”Kalau diproses hukum, jangan hanya sampai pada operator atau orang lapangan saja. Harus bisa menyeret siapa yang ikut bermain dan dalangnya. Mengacu UU Minerba, sanksinya untuk aktivitas penambangan ilegal sangat berat. Selain tidak membayar retribusi ke daerah yang mengakibatkan kerugian keuangan, juga menimbulkan kerusakan alam karena tidak dilakukan reklamasi,” katanya.
Berdasarkan keterangan warga Desa Bukit Raya sebelumnya, penambangan galian C di wilayah itu diperkirakan telah berjalan selama sepuluh tahun lebih. Aktivitas itu meninggalkan lubang besar bekas dikeruk menggunakan alat berat.
Menurut warga desa yang meminta namanya tak disebutkan, penambangan itu bukan hanya dilakukan satu orang, melainkan ada di sejumlah titik. Selama ini, kebutuhan tanah latrit di perkebunan hingga proyek swasta dan pemerintahan, banyak mengambil dari lokasi tersebut.

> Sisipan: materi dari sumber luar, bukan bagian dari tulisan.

(* ===== verification/RpcStatus.v ===== *)
(** * Statuses on the wire

    [src/nebius/aio/request_status.py], the conversions of
    [RequestStatusExtended] in [src/nebius/aio/service_error.py], and
    [src/nebius/base/_service_error.py]: a [google.rpc.Status] becomes the
    status of a request, its service errors taken out of the details, and goes
    back; a rich status travels in the trailing metadata of a call.  All
    messages belong to one namespace, so a message is local already; their
    binary form is an interface. *)
From stdpp Require Import countable.
From S2P Require Import Prelude PyStr PyText Methods ServiceError Registry.

Inductive status_error : Type :=
| StatusValueError (text : string)
| StatusTypeError (text : string)
| StatusDecodeError.

(** [google.rpc.Status] *)
Record StatusPb : Type := mkStatusPb { sp_code : Z; sp_message : pystr; sp_details : list any_detail }.

#[export] Instance status_pb_eq_dec : EqDecision StatusPb.
Proof. solve_decision. Defined.

Definition NEBIUS_ERROR : pystr := u "nebius.common.v1.ServiceError".
Definition _SERVICE_ERROR_NAMES : list pystr := [NEBIUS_ERROR; u "nebius.common.error.v1alpha1.ServiceError"].

(** The messages: the classes the registry has, and the binary forms. *)
Class StatusMessages := {
  (** [message_class] finds the name *)
  registered : pystr -> bool;
  (** [__PROTO_FULL_NAME__] of a service error *)
  error_name : ServiceError -> pystr;
  encode_error : ServiceError -> list Z;
  (** [_from_string] of the class; [None] is a [DecodeError] *)
  decode_error : pystr -> list Z -> option ServiceError;
  encode_any : any_detail -> list Z;
  encode_status : StatusPb -> list Z;
  decode_status : list Z -> option StatusPb;
  decode_encode_error : forall e, decode_error (error_name e) (encode_error e) = Some e;
  decode_error_name : forall n b e, decode_error n b = Some e -> error_name e = n;
  decode_encode_status : forall s, decode_status (encode_status s) = Some s
}.

Section Status.
Context {WC : WordChars} {UD : UnicodeDigits} {SC : StatusCodes} {SM : StatusMessages}.

(** ** Service errors in the details *)

(** [registry.pack_any(error)] *)
Definition pack_error (e : ServiceError) : any_detail :=
  (u "type.googleapis.com" ++ [SLASH] ++ error_name e, encode_error e).

(** The loop of [from_rpc_status] over the details. *)
Fixpoint split_details (details : list any_detail) :
    result status_error (list ServiceError * list any_detail) :=
  match details with
  | [] => Ok ([], [])
  | detail :: details =>
      let keep := '(errors, rest) ← split_details details; Ok (errors, detail :: rest) in
      match type_name detail.1 with
      | Raise _ => keep
      | Ok full_name =>
          if negb (bool_decide (full_name ∈ _SERVICE_ERROR_NAMES)) then keep else
          if negb (registered full_name) then keep else
          match decode_error full_name detail.2 with
          | None => Raise StatusDecodeError
          | Some e => '(errors, rest) ← split_details details; Ok (e :: errors, rest)
          end
      end
  end.

(** ** The status of a request *)

Abbreviation status_state := (StatusCode * option pystr * list (list Z))%type.
Abbreviation extended_state := (status_state * list (list Z))%type.

(** A [RequestStatusExtended] with the raw status it came from and its state at
    that time. *)
Record Extended : Type := mkExtended {
  status : RequestStatusExtended;
  _raw_status : option StatusPb;
  _original_extended_state : option extended_state
}.

Definition _state (s : RequestStatusExtended) : status_state :=
  (rs_code s, rs_message s, encode_any <$> rs_details s).

Definition _extended_state (s : RequestStatusExtended) : extended_state :=
  (_state s, encode_error <$> service_errors s).

Definition from_rpc_status (s : StatusPb) (request_id trace_id : pystr) : result status_error Extended :=
  '(errors, rest) ← split_details (sp_details s);
  let result :=
    mkStatus (_status_code (CodeNumber (sp_code s))) (Some (sp_message s)) rest errors request_id trace_id in
  Ok (mkExtended result (Some s) (Some (_extended_state result))).

(** [request_status_from_rpc_status] *)
Definition request_status_from_rpc_status (s : StatusPb) : result status_error Extended :=
  from_rpc_status s [] [].

(** The checks of the service errors before they are packed. *)
Fixpoint localized_errors (errors : list ServiceError) : result status_error (list ServiceError) :=
  match errors with
  | [] => Ok []
  | e :: errors =>
      if negb (bool_decide (error_name e ∈ _SERVICE_ERROR_NAMES))
      then Raise (StatusTypeError "service error has an unexpected protobuf type") else
      es ← localized_errors errors; Ok (e :: es)
  end.

(** [RequestStatus.to_rpc_status] of a status that keeps no base state. *)
Definition base_to_rpc_status (s : RequestStatusExtended) : StatusPb :=
  mkStatusPb (status_number (rs_code s)) (default [] (rs_message s)) (rs_details s).

(** The raw status with the code and the message that were changed. *)
Definition updated_raw (raw : StatusPb) (s : RequestStatusExtended) (original : status_state) : StatusPb :=
  let '(original_code, original_message, _) := original in
  mkStatusPb
    (if bool_decide (rs_code s = original_code) then sp_code raw else status_number (rs_code s))
    (if bool_decide (rs_message s = original_message) then sp_message raw else default [] (rs_message s))
    (sp_details raw).

Definition to_rpc_status (self : Extended) : result status_error StatusPb :=
  let s := status self in
  let pack ret details :=
    errors ← localized_errors (service_errors s);
    Ok (mkStatusPb (sp_code ret) (sp_message ret) (details ++ (pack_error <$> errors))) in
  match _raw_status self, _original_extended_state self with
  | Some raw, Some original =>
      let ret := updated_raw raw s original.1 in
      if bool_decide (_extended_state s = original) then Ok ret else pack ret (rs_details s)
  | _, _ => let ret := base_to_rpc_status s in pack ret (rs_details s)
  end.

(** ** Rich statuses of calls *)

Inductive metadata_value : Type := MdText (s : pystr) | MdBytes (b : list Z).

(** What a finished call reports. *)
Record rpc_call : Type := mkCall {
  trailing_metadata : option (list (pystr * metadata_value));
  call_code : StatusCode;
  call_details : pystr
}.

Definition _STATUS_DETAILS_KEY : pystr := u "grpc-status-details-bin".

(** The check that the status in the metadata is the status of the call. *)
Definition consistent (call : rpc_call) (s : StatusPb) : result status_error (option StatusPb) :=
  if negb (status_number (call_code call) =? sp_code s)
  then Raise (StatusValueError "code does not match") else
  if negb (bool_decide (call_details call = sp_message s))
  then Raise (StatusValueError "message does not match") else Ok (Some s).

Fixpoint rich_status (call : rpc_call) (md : list (pystr * metadata_value)) :
    result status_error (option StatusPb) :=
  match md with
  | [] => Ok None
  | (key, value) :: md =>
      if negb (bool_decide (key = _STATUS_DETAILS_KEY)) then rich_status call md else
      match value with
      | MdText _ => Raise (StatusTypeError "grpc-status-details-bin value must be bytes")
      | MdBytes b =>
          match decode_status b with
          | None => Raise StatusDecodeError
          | Some s => consistent call s
          end
      end
  end.

Definition _rich_status_from_call (call : rpc_call) : result status_error (option StatusPb) :=
  match trailing_metadata call with None => Ok None | Some md => rich_status call md end.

Sementara itu, Camat Cempaga Hulu Ubaidillah mengatakan, hasil temuan tim terkait galian C di wilayahnya akan disampaikan pemerintah daerah. Pihaknya bersama tim telah melakukan cek kelapangan untuk mengambil titik koordinat areal penambangan galian C tersebut.
”Kewenangan menyampaikan hasil temuan itu ada di pemerintah daerah. Kami bersama pemerintah desa sifatnya hanya mendampingi tim saja,” ujarnya.

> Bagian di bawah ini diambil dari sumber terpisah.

(* ===== verification/Request.v ===== *)
(** * Requests: retries, deadlines and cancellation

    [src/nebius/aio/request.py]: the flags of a [Request] that its lock guards,
    the deadlines, and the state machine of the retry and authorization loops.
    The owner loop runs one phase at a time; between two phases another thread
    may cancel the request, a waiter may expire, the native call may finish and
    time may pass.  What a native call, the authenticator and the conversion of
    an error answer is chosen by the environment.  Times are exact numbers of
    one unit, and [monotonic()] never goes back. *)
From S2P Require Import Prelude.

(** ** The flags *)

Record flags : Type := mkFlags {
  _cancelled : bool;
  _native_terminal : bool;
  _retry_decision_pending : bool;
  _native_attempt_terminal : bool;
  _cancel_after_terminal_attempt : bool;
  _deadline_expired : bool
}.

Definition new_flags : flags := mkFlags false false false false false false.

Definition set_cancelled (b : bool) (f : flags) : flags :=
  mkFlags b (_native_terminal f) (_retry_decision_pending f) (_native_attempt_terminal f)
    (_cancel_after_terminal_attempt f) (_deadline_expired f).
Definition set_terminal (b : bool) (f : flags) : flags :=
  mkFlags (_cancelled f) b (_retry_decision_pending f) (_native_attempt_terminal f)
    (_cancel_after_terminal_attempt f) (_deadline_expired f).
Definition set_pending (b : bool) (f : flags) : flags :=
  mkFlags (_cancelled f) (_native_terminal f) b (_native_attempt_terminal f)
    (_cancel_after_terminal_attempt f) (_deadline_expired f).
Definition set_attempt_terminal (b : bool) (f : flags) : flags :=
  mkFlags (_cancelled f) (_native_terminal f) (_retry_decision_pending f) b
    (_cancel_after_terminal_attempt f) (_deadline_expired f).
Definition set_cancel_after (b : bool) (f : flags) : flags :=
  mkFlags (_cancelled f) (_native_terminal f) (_retry_decision_pending f) (_native_attempt_terminal f)
    b (_deadline_expired f).
Definition set_expired (b : bool) (f : flags) : flags :=
  mkFlags (_cancelled f) (_native_terminal f) (_retry_decision_pending f) (_native_attempt_terminal f)
    (_cancel_after_terminal_attempt f) b.

(** The shared awaitable of a submitted request. *)
Inductive future : Type :=
| NoFuture
| Running
| Finished (was_cancelled : bool).

Definition future_done (fut : future) : bool := match fut with Finished _ => true | _ => false end.

Definition done (f : flags) (fut : future) : bool :=
  (_native_terminal f && negb (_retry_decision_pending f)) || future_done fut.

(** [code_cancelled]: the native code or the status is CANCELLED. *)
Definition cancelled (f : flags) (fut : future) (code_cancelled : bool) : bool :=
  match fut with
  | Finished true => true
  | _ => _cancelled f || code_cancelled
  end.

(** [cancel()]: the answer, the flags, and whether [future.cancel()], which
    answers [fut_cancel], reached the wrapper task. *)
Definition cancel (f : flags) (fut : future) (fut_cancel : bool) : bool * flags * bool :=
  if _cancelled f || (_native_terminal f && negb (_retry_decision_pending f)) then (false, f, false) else
  if _native_attempt_terminal f then (true, set_cancel_after true (set_cancelled true f), false) else
  match fut with
  | NoFuture => (true, set_cancelled true f, false)
  | _ => if fut_cancel then (true, set_cancelled true f, true) else (false, f, false)
  end.

(** [_expire_wait()]: whether an outcome must be awaited, the flags, whether the
    wrapper task was cancelled, and whether cancellation was accepted.
    [completed]: the future completed before the cancellation took effect. *)
Definition _expire_wait (f : flags) (fut : future) (fut_cancel completed : bool) : bool * flags * bool * bool :=
  match fut with
  | Finished c => (negb c, f, false, false)
  | _ =>
      if _native_terminal f && negb (_retry_decision_pending f) then (true, set_expired true f, false, false) else
      if _native_attempt_terminal f || (_native_terminal f && _retry_decision_pending f) then
        if _cancelled f then (true, f, false, false)
        else (true, set_cancel_after true (set_cancelled true (set_expired true f)), false, true)
      else
        let '(accepted, f, reached) := cancel f fut fut_cancel in (completed, f, reached, accepted)
  end.

(** The callback of the native call; [current]: it is the call of the request. *)
Definition _mark_native_attempt_terminal (current : bool) (f : flags) : flags :=
  if current && negb (_native_terminal f) then set_attempt_terminal true f else f.

(** The section after a successful native response. *)
Definition on_success (f : flags) : flags :=
  let f := set_attempt_terminal false (set_terminal true f) in
  if _cancel_after_terminal_attempt f then set_cancelled false (set_cancel_after false f) else f.

(** The section after a native error. *)
Definition on_native_error (could_retry awaiting_auth_retry : bool) (f : flags) : flags :=
  let f := set_pending (could_retry || awaiting_auth_retry)
             (set_attempt_terminal awaiting_auth_retry (set_terminal true f)) in
  if _cancel_after_terminal_attempt f && negb (_retry_decision_pending f)
  then set_cancelled false (set_cancel_after false f) else f.

(** The section that decides about the next attempt: the final [retry], whether
    cancellation won, and the flags. *)
Definition on_attempt_error (retry deferred_unauthenticated : bool) (f : flags) : bool * bool * flags :=
  let retry := retry && negb (_deadline_expired f && negb (_retry_decision_pending f)) in
  let terminal_attempt := _native_terminal f || _native_attempt_terminal f in
  let f := if terminal_attempt then
             let f := set_terminal true f in
             if deferred_unauthenticated then f else set_attempt_terminal false f
           else f in
  let cancelled_during_decision :=
    retry && terminal_attempt && _retry_decision_pending f && _cancelled f in
  let f := if deferred_unauthenticated then f else set_pending false f in
  let f := if terminal_attempt && negb deferred_unauthenticated
           then set_cancel_after false (set_attempt_terminal false f) else f in
  let f := if terminal_attempt && negb retry && negb deferred_unauthenticated then set_cancelled false f else f in
  let f := if retry && terminal_attempt && negb cancelled_during_decision then set_terminal false f else f in
  (retry, cancelled_during_decision, f).

(** Whether a queued cancellation prevents the retry, and the flags. *)
Definition _resolve_authorization_retry (retry : bool) (f : flags) : bool * flags :=
  let cancelled_retry := retry && _retry_decision_pending f && _cancelled f in
  let f := set_cancel_after false (set_attempt_terminal false (set_pending false f)) in
  (cancelled_retry,
   if retry && negb cancelled_retry then set_terminal false f
   else if negb retry then set_cancelled false f else f).

(** ** Deadlines *)

Inductive timeout_error : Type := TimedOutBeforeDispatch.

Definition min_deadline (own outer : option Z) : option Z :=
  match own, outer with
  | d, None => d
  | None, d => d
  | Some a, Some b => Some (Z.min a b)
  end.

(** The deadline of one retry loop: [request_deadline] is the clock of the
    submission, [timeout] the configured budget. *)
Definition loop_deadline (request_deadline timeout outer : option Z) (start : Z) : option Z :=
  let own := match request_deadline, timeout with
             | Some d, _ => Some d
             | None, Some t => Some (start + t)
             | None, None => None
             end in
  min_deadline own outer.

(** The timeout of an attempt, from two readings of the clock. *)
Definition attempt_timeout (retries per_retry_timeout deadline : option Z) (now1 now2 : Z) :
    result timeout_error (option Z) :=
  let timeout := (fun d => d - now1) <$> deadline in
  match timeout with
  | Some t => if t <=? 0 then Raise TimedOutBeforeDispatch else
      match per_retry_timeout with
      | Some p =>
          if (match retries with None => true | Some r => 0 <? r end) && (p <? t) then
            let remaining := default 0 deadline - now2 in
            Ok (Some (if remaining <=? 0 then 0 else Z.min p remaining))
          else Ok (Some t)
      | None => Ok (Some t)
      end
  | None =>
      match per_retry_timeout with
      | Some p => if (match retries with None => true | Some r => 0 <? r end) then Ok (Some p) else Ok None
      | None => Ok None
      end
  end.

(** The request clock, which stops while the request authorizes. *)
Record clock : Type := mkClock {
  _request_deadline : option Z;
  _request_timeout_remaining : option Z;
  _request_deadline_paused : bool
}.

Definition _pause_request_deadline (timeout : option Z) (now : Z) (c : clock) : clock :=
  match timeout with
  | None => c
  | Some t =>
      if _request_deadline_paused c then c else
      mkClock None
        (Some (match _request_deadline c with None => Z.max 0 t | Some d => Z.max 0 (d - now) end)) true
  end.

Definition _resume_request_deadline (timeout : option Z) (now : Z) (c : clock) : clock :=
  match timeout with
  | None => c
  | Some t =>
      if negb (_request_deadline_paused c) then c else
      mkClock (Some (now + default (Z.max 0 t) (_request_timeout_remaining c)))
        (_request_timeout_remaining c) false
  end.

(** The fresh budget of an authenticated cycle, then [_resume_request_deadline]. *)
Definition start_cycle (timeout : option Z) (now : Z) (c : clock) : clock :=
  _resume_request_deadline timeout now
    match timeout with
    | None => c
    | Some t => mkClock (_request_deadline c) (Some (Z.max 0 t)) (_request_deadline_paused c)
    end.

(** The deadlines fixed at submission. *)
Record deadlines : Type := mkDeadlines {
  request_deadline : option Z;
  authorization_deadline : option Z;
  submission_deadline : option Z;
  dispatch_deadline : option Z
}.

Definition after (now : Z) (limit : option Z) : option Z := (fun l => now + Z.max l 0) <$> limit.

(** [applies]: the answer of [_authorization_deadline_applies]. *)
Definition submit_deadlines (timeout auth_timeout : option Z) (applies : option bool) (now : Z) : deadlines :=
  let request := after now timeout in
  let authorization := if bool_decide (applies = Some true) then after now auth_timeout else None in
  mkDeadlines request authorization
    match applies with
    | Some true => after now auth_timeout
    | Some false => after now timeout
    | None => None
    end
    (if bool_decide (applies = Some true) then min_deadline request authorization else None).

(** [_authorization_deadline_applies]: [probe] is the answer of the channel's
    probe, if it has one. *)
Definition _authorization_deadline_applies (disabled : bool) (probe : option (option bool)) : option bool :=
  if disabled then Some false else match probe with None => None | Some r => r end.

(** [_sync_wait_timeout()]; [grace] is the 0.2 seconds the wait adds. *)
Definition _sync_wait_timeout (timeout auth_timeout : option Z) (fut : future) (submission : option Z)
    (applies : option bool) (now grace : Z) : option Z :=
  match fut with
  | NoFuture =>
      match applies with
      | None => None
      | Some a => (fun l => Z.max 0 l + grace) <$> (if a then auth_timeout else timeout)
      end
  | _ => (fun d => Z.max 0 (d - now) + grace) <$> submission
  end.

Sebagai informasi, ada sekitar dua aktivitas penambangan galian C di Cempaga Hulu. Kedua lokasi itu merupakan tambang latrit atau tanah merah. Galian C tersebut banyak dipasok ke perkebunan, termasuk proyek pemerintah.
Sebelumnya, penambangan galian C di tengah hutan Desa Bukit Raya tersebut dihentikan paksa. Lokasi penambangan disegel oleh tim yang disebut-sebut dari Markas Besar Intelijen TNI Angkatan Darat.
Operasi penyegelan guna menghentikan aktivitas itu dilakukan secara senyap tanpa sepengetahuan aparatur pemerintahan setempat. Tim tersebut turun langsung ke lokasi. Ada dua titik yang dipasang perimeter pembatas.(ang/ign)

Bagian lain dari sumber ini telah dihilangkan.